**Exercise goal**.
Sort through the entries below and pull out lines containing the word "Hhcol".

--------------------

(** X13.  The extractor yields no position exactly when no detected hand
    passes the wrist-height gate, in particular when no hand is detected at
    all; such a frame does not strum. *)
Theorem X13_no_position_iff_no_hand_passes (f : Frame) (s : Engine) :
  (extractPosition f = None
   <-> Forall (fun p => passesGate f p = false) (predictions f))
  /\ (predictions f = [] -> extractPosition f = None)
  /\ (extractPosition f = None -> snd (fst (gameLoop f s)) = false).
Proof.
  assert (Hiff : extractPosition f = None
                 <-> Forall (fun p => passesGate f p = false) (predictions f)).
  { unfold extractPosition, selectedHand, validHands.
    induction (predictions f) as [| p l IH]; simpl.
    - split; [constructor | reflexivity].
    - destruct (passesGate f p) eqn:Hp; simpl.
      + split; [discriminate |]. intros H. inversion H; subst. congruence.
      + destruct (reduceHands (List.filter (passesGate f) l)) eqn:Hr.
        * split; [discriminate |]. intros H. inversion H as [| ? ? _ Hl]; subst.
          apply IH in Hl. discriminate.
        * split; [| reflexivity]. intros _. constructor; [exact Hp |].
          now apply IH. }
  split; [exact Hiff |]. split.
  - intros Hnil. apply Hiff. rewrite Hnil. constructor.
  - intros Hnone. destruct (gameLoop_detector f s) as (Hd & _).
    rewrite Hd, (detectStrum_no_hand f _ Hnone). reflexivity.
Qed.

(** ** Messages and the game *)

Lemma judgeNote_frets_irrelevant (didStrum : bool) (strumDir : StrumDir)
    (fr1 fr2 : list (option Z)) (HZ : Z) (n : Note) (sc : Score) :
  fst (judgeNote didStrum strumDir fr1 HZ n sc)
  = fst (judgeNote didStrum strumDir fr2 HZ n sc).
Proof.
  unfold judgeNote, strumNote, missNote.
  repeat (match goal with |- context [if ?c then _ else _] => destruct c end;
          simpl); reflexivity.
Qed.
Lemma exec_li_end (a : str) (prev : option ascii) :
  Forall (fun c => plain c = true) a ->
  exec (seq [RGroup 1 li_item; ROpt (RGroup 2 (lit "<br>"))]) prev
    (chars "<li>" ++ a ++ chars "</li>" ++ [])
  = Some (Some ">"%char, [], [(1%nat, chars "<li>" ++ a ++ chars "</li>")]).
Proof.
  intros Ha. unfold exec. cbn [seq rmatch].
  apply rmatch_li_item; [exact Ha|].
  cbn [lit chars map seq rmatch or_else].
  rewrite firstn_consumed3. reflexivity.
Qed.

(** One more item of a greedy run of list items. *)
Lemma greedy_item (a s : str) (fuel min : nat) (prev : option ascii)
    (cs : caps) (k : cont) (res : result) :
  Forall (fun c => plain c = true) a ->
  rep (rmatch li_item) true fuel (Nat.pred min) (Some ">"%char) s cs k
  = Some res ->
  rep (rmatch li_item) true (S fuel) min prev
    (chars "<li>" ++ a ++ chars "</li>" ++ s) cs k
  = Some res.
Proof.
  intros Ha Hk. cbn [rep].
  rewrite (rmatch_li_item a s prev cs _ res Ha).
  - destruct min; reflexivity.
  - assert (Hl : (List.length s
                  <? List.length (chars "<li>" ++ a ++ chars "</li>" ++ s))%nat
                 = true).
    { apply Nat.ltb_lt. rewrite !length_app. simpl. lia. }
    rewrite Hl. exact Hk.
Qed.

Lemma greedy_items_end (fuel : nat) (prev : option ascii) (cs : caps)
    (k : cont) :
  rep (rmatch li_item) true (S fuel) 0 prev [] cs k = k prev [] cs.
Proof. reflexivity. Qed.

(** The stage that wraps a run of list items. *)
Lemma exec_ul (a b : str) (prev : option ascii) :
  Forall (fun c => plain c = true) a ->
  Forall (fun c => plain c = true) b ->
  exec (RGroup 1 (plus li_item)) prev
    (chars "<li>" ++ a ++ chars "</li>"
     ++ chars "<li>" ++ b ++ chars "</li>" ++ [])
  = Some (Some ">"%char, [],
          [(1%nat, chars "<li>" ++ a ++ chars "</li>"
                   ++ chars "<li>" ++ b ++ chars "</li>" ++ [])]).
Proof.
  intros Ha Hb. unfold exec, plus. cbn [rmatch].
  apply greedy_item; [exact Ha|].
  assert (Hf : exists f,
             List.length (chars "<li>" ++ a ++ chars "</li>"
                          ++ chars "<li>" ++ b ++ chars "</li>" ++ [])
             = S (S f)).
  { rewrite !length_app. simpl. eexists. reflexivity. }
  destruct Hf as (f & Hf). rewrite Hf. cbn [Nat.pred].
  apply greedy_item; [exact Hb|]. cbn [Nat.pred].
  rewrite greedy_items_end. rewrite <- Hf, Nat.sub_0_r, firstn_all.
  reflexivity.
Qed.

(** ** Two bullet lines *)

Ltac len_tac :=
  cbn [list_ascii_of_string app List.length];
  repeat (rewrite length_app; cbn [List.length]); lia.
(** X21. [SplitHostPort] takes apart what was put together: [host:port]
    when the host has no colon, and [[host]:port] for any host, colons and
    a zone included, as long as host and port hold no bracket and the port
    no colon. *)
Theorem SplitHostPort_of_joined (host port : string) :
  IndexByteString host "[" = None -> IndexByteString host "]" = None ->
  IndexByteString port ":" = None ->
  IndexByteString port "[" = None -> IndexByteString port "]" = None ->
  Net.SplitHostPort ("[" ++ host ++ "]:" ++ port) = inl (host, port)
  /\ (IndexByteString host ":" = None ->
      Net.SplitHostPort (host ++ ":" ++ port) = inl (host, port)).
Proof.
  intros Hho Hhc Hpc Hpo Hpcl. split.
  - change ("[" ++ host ++ "]:" ++ port)%string
      with (String "[" (host ++ String "]" (String ":" port))).
    set (s1 := (host ++ String "]" (String ":" port))%string).
    assert (Hs1 : s1 = ((host ++ "]") ++ String ":" port)%string).
    { unfold s1. rewrite string_app_assoc. reflexivity. }
    assert (Hlast : LastIndexByteString s1 ":"
                    = Some (S (String.length host))).
    { rewrite Hs1, (last_index_app_sep ":" _ port Hpc), length_app.
      simpl. f_equal. lia. }
    assert (Hend : IndexByteString s1 "]" = Some (String.length host)).
    { unfold s1. rewrite (index_app_none "]" host _ Hhc). simpl.
      f_equal. lia. }
    unfold Net.SplitHostPort. cbn [LastIndexByteString starts_with].
    rewrite Hlast. change (Ascii.eqb "[" "[") with true. cbn iota.
    cbn [IndexByteString]. change (Ascii.eqb "[" "]") with false. cbn iota.
    rewrite Hend. cbn [option_map].
    assert (Hlen : String.length (String "[" s1)
                   = (String.length host + 3 + String.length port)%nat).
    { unfold s1. cbn [String.length]. rewrite length_app. simpl. lia. }
    rewrite Hlen.
    destruct (Nat.eqb_spec (S (S (String.length host)))
                           (String.length host + 3 + String.length port));
      [lia|].
    rewrite Nat.eqb_refl.
    unfold Net.bracketChecks.
    change (drop 1 (String "[" s1)) with s1.
    change (drop (S (S (String.length host))) (String "[" s1))
      with (drop (S (String.length host)) s1).
    change (drop (S (S (S (String.length host)))) (String "[" s1))
      with (drop (S (S (String.length host))) s1).
    assert (Hd1 : drop (S (String.length host)) s1 = String ":" port).
    { rewrite Hs1.
      replace (S (String.length host))
        with (String.length (host ++ "]")) by (rewrite length_app; simpl; lia).
      apply drop_length_app. }
    assert (Hd2 : drop (S (S (String.length host))) s1 = port)
      by (rewrite drop_succ, Hd1; reflexivity).
    assert (Ho : IndexByteString s1 "[" = None).
    { unfold s1. apply index_app_both_none; [exact Hho|]. simpl.
      rewrite Hpo. reflexivity. }
    rewrite Ho, Hd1, Hd2. cbn [IndexByteString].
    change (Ascii.eqb ":" "]") with false. cbn iota. rewrite Hpcl.
    cbn [option_map]. unfold ok. f_equal. f_equal.
    change (S (String.length host) - 1)%nat
      with (String.length host - 0)%nat.
    rewrite Nat.sub_0_r. unfold s1. apply take_length_app.
  - intros Hhcol.
    change (":" ++ port)%string with (String ":" port).
    unfold Net.SplitHostPort.
    rewrite (last_index_app_sep ":" host port Hpc).
    rewrite (starts_with_app ":" host port (starts_with_none "[" host Hho)
                             eq_refl).
    rewrite take_length_app, Hhcol. unfold Net.bracketChecks.
    change (drop 0 (host ++ String ":" port))
      with (host ++ String ":" port)%string.
    rewrite (index_app_both_none "[" host _ Hho)
      by (simpl; rewrite Hpo; reflexivity).
    rewrite (index_app_both_none "]" host _ Hhc)
      by (simpl; rewrite Hpcl; reflexivity).
    unfold ok. f_equal. f_equal.
    rewrite drop_succ, drop_length_app. reflexivity.
Qed.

--------------------

**Response box**.
  - intros Hhcol.
    rewrite take_length_app, Hhcol. unfold Net.bracketChecks.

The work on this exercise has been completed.